Pratt was a registered architect in New York State and an expert in sustainable design who –– following his semester as a visiting lecturer in 2006 –– became an assistant professor in the College of Architecure, Art and Planning in July 2007, according to a University press release.
“We are stricken to the heart by this loss,” said Kent Kleinman, dean of AAP, in the press release.
Sonny Xu ’13, who was a thesis advisee of Pratt’s, said Pratt was involved in numerous on-campus projects and organizations.
“Cornell is going to suffer because of this loss. I don’t think [Pratt] is replaceable,” Xu said. “I could not ask for a better mentor, boss or professor. He is also a good friend.”
Max Vanatta ’16 echoed Xu’s sentiments, adding Pratt was a formative influence in his life.
“He has shaped my experience at Cornell, just being able to talk to someone like him,” Vanatta said. “He was such a visionary, and even though he was a visionary, he was down-to-earth.”
Students said Pratt’s personality was distinctively energetic in a way that enhanced the classes he taught and built long-lasting memories.
“He [was] always so energetic, friendly and down-to-earth. He [was] also very intelligent and full of crazy ideas,” Xu said. “He really inspire[d] me and [got] me excited about my project.”
Lucia Lee ’16 added that Pratt had “the energy of three people.”
Vanatta, Xu and Wills said Pratt’s class, first-year design studio, was one of the most influential experiences at Cornell.
“His class was the first that I had ever taken at Cornell,” said Allie Wills ’16. “His class was one of the only lectures I always looked forward to.”

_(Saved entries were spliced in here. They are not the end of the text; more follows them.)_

(** When the records, or the user's buffer, take from 1048 up to less than 1048 bytes and
    one record, the call returns 0, the end of the directory, and lists nothing. *)
Theorem directory_of_1048_bytes_lists_nothing children self parent fuel maxSize :
  let n := Z.min maxSize (records_size (records children self parent)) in
  children <> [] -> (length children + 2 < fuel)%nat -> Z.of_nat (length children) + 2 < 2 ^ 64 ->
  sizeof_dirent <= n < sizeof_dirent + d_reclen (record "." self) -> d_reclen (record "." self) <= maxSize -> n < 2 ^ 64 ->
  exists l, GetDirEntries fuel (full children self parent) (mkListing (mkEntries [] false) 0 0) maxSize = Some (l, inr 0, []).
Proof.
  intros n Hne Hf Hn Hs Hm H64. unfold GetDirEntries. cbn [l_entries Entries]. rewrite bool_decide_eq_true_2 by reflexivity.
  rewrite GenerateDirEntries_full by (trivial; now left). cbn [mbind option_bind l_entries Entries ShouldRegenerate l_iterator l_offset].
  unfold records at 1. cbn iota. destruct (Z.ltb_spec maxSize (d_reclen (record "." self))); [lia|]. fold n.
  assert (u64 (n - sizeof_dirent) = n - sizeof_dirent) as ->.
  { unfold u64, sizeof_dirent in *. rewrite wrap_small; unfold in_u; lia. }
  unfold records at 2. cbn [copy_loop]. rewrite !Z.sub_0_r.
  destruct (Z.ltb_spec 0 (n - sizeof_dirent)).
  - unfold CopyAndPop. cbn [Entries]. destruct (Z.ltb_spec (n - sizeof_dirent) (d_reclen (record "." self))); [|lia]. eauto.
  - eauto.
Qed.

(** A child without an inode is never passed: the listing does not end. *)
Lemma negative_entry_hangs dir name fuel : forall l, dir_children dir !! l_iterator l = Some (name, None) -> generate_loop fuel dir l = None.
Proof. induction fuel as [|fuel IH]; intros l Hl; [reflexivity|]. cbn [generate_loop]. rewrite Hl. now apply IH. Qed.
End Listing.

Example ex_children : list (string * (Z * Z)) := [("bin", (3, S_IFDIR)); ("README", (4, S_IFREG))]%string.
Lemma directory_listing_witness : let dir := full ex_children (2, S_IFDIR) (1, S_IFDIR) in
  let rs := records ex_children (2, S_IFDIR) (1, S_IFDIR) in
  records_size rs = 128 /\ exists l1 l2 out,
  GetDirEntries 10 dir (mkListing (mkEntries [] false) 0 0) 64 = Some (l1, inr (records_size rs), rs) /\ GetDirEntries 10 dir l1 64 = Some (l2, inr 0, out).
Proof.
  split; [reflexivity|].
  exact (directory_listing ex_children (2, S_IFDIR) (1, S_IFDIR) 10 64 64 ltac:(discriminate) ltac:(by_computation) ltac:(cbn; lia) ltac:(cbn; lia) ltac:(by_computation) ltac:(by_computation)).
Defined.
(** Thirty-one names of four letters. *)
Example ex_names : list (string * (Z * Z)) := (fun i => ("file"%string, (i, S_IFREG))) <$> seqZ 10 31.
Lemma directory_of_1048_bytes_lists_nothing_witness : exists l,
  GetDirEntries 40 (full ex_names (2, S_IFDIR) (1, S_IFDIR)) (mkListing (mkEntries [] false) 0 0) 65536 = Some (l, inr 0, []).
Proof.
  exact (directory_of_1048_bytes_lists_nothing ex_names (2, S_IFDIR) (1, S_IFDIR) 40 65536 ltac:(discriminate)
    ltac:(apply Nat.ltb_lt; vm_compute; reflexivity) ltac:(by_computation) ltac:(by_computation) ltac:(by_computation) ltac:(by_computation)).
Defined.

Wills and Lee said Pratt took the class on a hike for the first class.
“He had so much to say about everything. He walked so fast and he talked so much you had to run to keep up with him … It really jumpstarted [the architecture Class of 2016’s] friendship,” Wills said. “He got us excited for college.”

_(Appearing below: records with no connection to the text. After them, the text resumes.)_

(* ===== verification/VFSTheorems.v ===== *)
(** * The virtual file system: theorems

    Paths resolve to the inodes they name, also below the file systems mounted in the tree; a file created
    at a path is what the path resolves to; and three defects: [..] does not leave a mounted file system,
    a link to itself is followed for ever, an empty path panics. *)

From Stdlib Require Import ZArith Lia Bool Ascii.
From stdpp Require Import base gmap list numbers strings.
From S2P Require Import Prelude Effects Posix Disk SynthFs SynthFsTheorems VFS VFSProofs.

Import VFS.

Section Theorems.
Context {Paths : PathOps} {S I : Type} {FS : FsOps S I}.
Notation State := (State S I).
Implicit Types (v : State) (e : Z) (d : DirectoryEntry I) (i j : I).

(** ** Resolving a path *)
Lemma ordinary_flags r (follow : bool) : trailing_slash (r_Path r) = false ->
  let r' := r_flags (lookup_eRegular .| (if follow then lookup_eFollowLinks else 0)) r in ordinary r' /\ flag_set r' lookup_eParent = false.
Proof. intros H. destruct follow; (split; [split_and!; try reflexivity; exact H|reflexivity]). Qed.

(** The resolver starts at the root or at the directory given. *)
Definition starts v root ri (parent : option Z) (path : string) (pos : Position) : Prop :=
  if bool_decide (parent = None) || Absolute path then pos = [] else exists e, parent = Some e /\ at_path v root ri e pos.
Definition new_resolver (path : string) (e : Z) : Resolver := mkResolver eInitialized path lookup_eRegular (mkSegment "" false seg_eRegular) (Some e) (Some e) "/".
Lemma Initialize_at v root ri e pos path : cache v root ri -> at_path v root ri e pos -> path <> ""%string -> (Absolute path = true -> e = root) ->
  Initialize (Some e) path v = Ret v (new_resolver path e).
Proof.
  intros Hc Hat Hp Ha. unfold Initialize. rewrite bool_decide_eq_false_2 by trivial. rewrite (bind_ret _ _ _ _ _ (cache_host _ _ _ Hc)).
  assert (Epar : (if Absolute path then Some root else Some e) = Some e) by (destruct (Absolute path); [now rewrite Ha|reflexivity]). rewrite Epar.
  destruct (at_path_plain v root ri e pos Hc Hat) as (d & He & Hi & Hg). rewrite (bind_ret _ _ v v (Some e)); [reflexivity|]. destruct (bool_decide_reflect (Some e = Some root)); [reflexivity|].
  rewrite (bind_ret _ _ _ _ _ (FollowMounts_plain v root ri e d _ Hc He Hi Hg)). reflexivity.
Qed.
Lemma slash_trails path : trailing_slash path = false -> path <> "/"%string.
Proof. intros H ->. discriminate. Qed.
(** A resolution of the whole path or of its parent, from an entry of the tree. *)
Lemma Resolve_spec rp v root ri e pos path flags fuel : cache v root ri -> no_links (filesystems v) -> at_path v root ri e pos -> ordinary (r_flags flags (new_resolver path e)) ->
  let tokens := Split (if flag_set (r_flags flags (new_resolver path e)) lookup_eParent then ParentPath path else path) in
  match walk (filesystems v) (mounted v root) ri tokens pos with
  | Some pos' => found root ri v pos' (Resolve rp fuel flags (new_resolver path e) v)
  | None => missing root ri v (Resolve rp fuel flags (new_resolver path e) v)
  end.
Proof.
  intros Hc Hl Hat Ho tokens. unfold Resolve. change (r_State (new_resolver path e)) with eInitialized. cbn iota zeta. change (r_Path (r_flags flags (new_resolver path e))) with path.
  rewrite bool_decide_eq_false_2 by (apply slash_trails, Ho). fold tokens.
  apply (resolve_loop_spec rp fuel root ri tokens v _ e pos); trivial; [now apply at_path_leads|now right].
Qed.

Students said Pratt shaped their academic experiences, including their professional goals.
“He reshaped the way I think about architecture and design, just the way I see everything,” Xu said. “I am dedicating my thesis to him, because he made my education here at Cornell a full and meaningful one.”

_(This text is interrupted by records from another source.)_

Definition Process_SendSignal (p : nat) (signal : Z) : M unit :=
  pr ← process_of p; t ← deref (m_MainThread pr); SendSignal t (signal mod 256).
Definition SendGroupSignal (pgid signal : Z) : M unit :=
  v ← get;
  each (fun p => pr ← process_of p; if PGid pr =? pgid then Process_SendSignal p signal else mret tt) (map_to_list (s_Processes v)).*2.

(** ** Switching threads *)
(** The loop of [PickReadyThread].  A pass over the queue decides it: what is left of it afterwards
    is neither ready nor blocked and is put back for ever. *)
Fixpoint pick_loop (fuel : nat) (newThread : option nat) : M (option nat) :=
  match newThread with
  | None => mret None
  | Some t =>
      th ← thread_of t;
      if decide (t_State th = eReady) then mret (Some t)
      else
        match fuel with
        | O => diverges
        | S fuel =>
            dead ← (if IsDead th then pr ← process_of (t_Parent th); mret (process_IsDead pr) else mret false);
            if (dead : bool) then _ ← delete_process (t_Parent th); pick_loop fuel (Some t)
            else if IsBlocked th then
              _ ← push QUEUE_TYPE_BLOCKED t; next ← GetNextThread; pick_loop fuel next
            else
              _ ← EnqueueNotReady t; next ← GetNextThread; pick_loop fuel next
        end
  end.
Definition PickReadyThread : M nat :=
  v ← get;
  newThread ← GetNextThread;
  newThread ← pick_loop (S (length (contents (queues v) QUEUE_TYPE_EXECUTION))) newThread;
  match newThread with
  | None => v ← get; mret (default (Idle v) (current v))
  | Some t => _ ← DispatchAnyPendingSignal t; mret t
  end.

According to Vanatta, Pratt transformed his perception of architecture.
“He was able to frame our view on architecture,” Vanatta said. “He would make it be about the world and about the impact of everything we do.”
Lucia Lee ’16 said Pratt helped put their coursework into perspective.
“He is the person who contributed so much to what we are actually learning, how architecture is really applicable to our everyday lives,” Lee said.
Vanatta also described Pratt as an exceptional teacher.
“Some people know everything, and some people can explain everything. He was one of those people that was both,” Vanatta said. “You could just talk to him for two hours and he would be perfectly fine with it.”
Xu said he felt a deep personal loss upon hearing the news of Pratt’s death.
“The morning when I heard about it, I could not just take it. It was too much,” he said.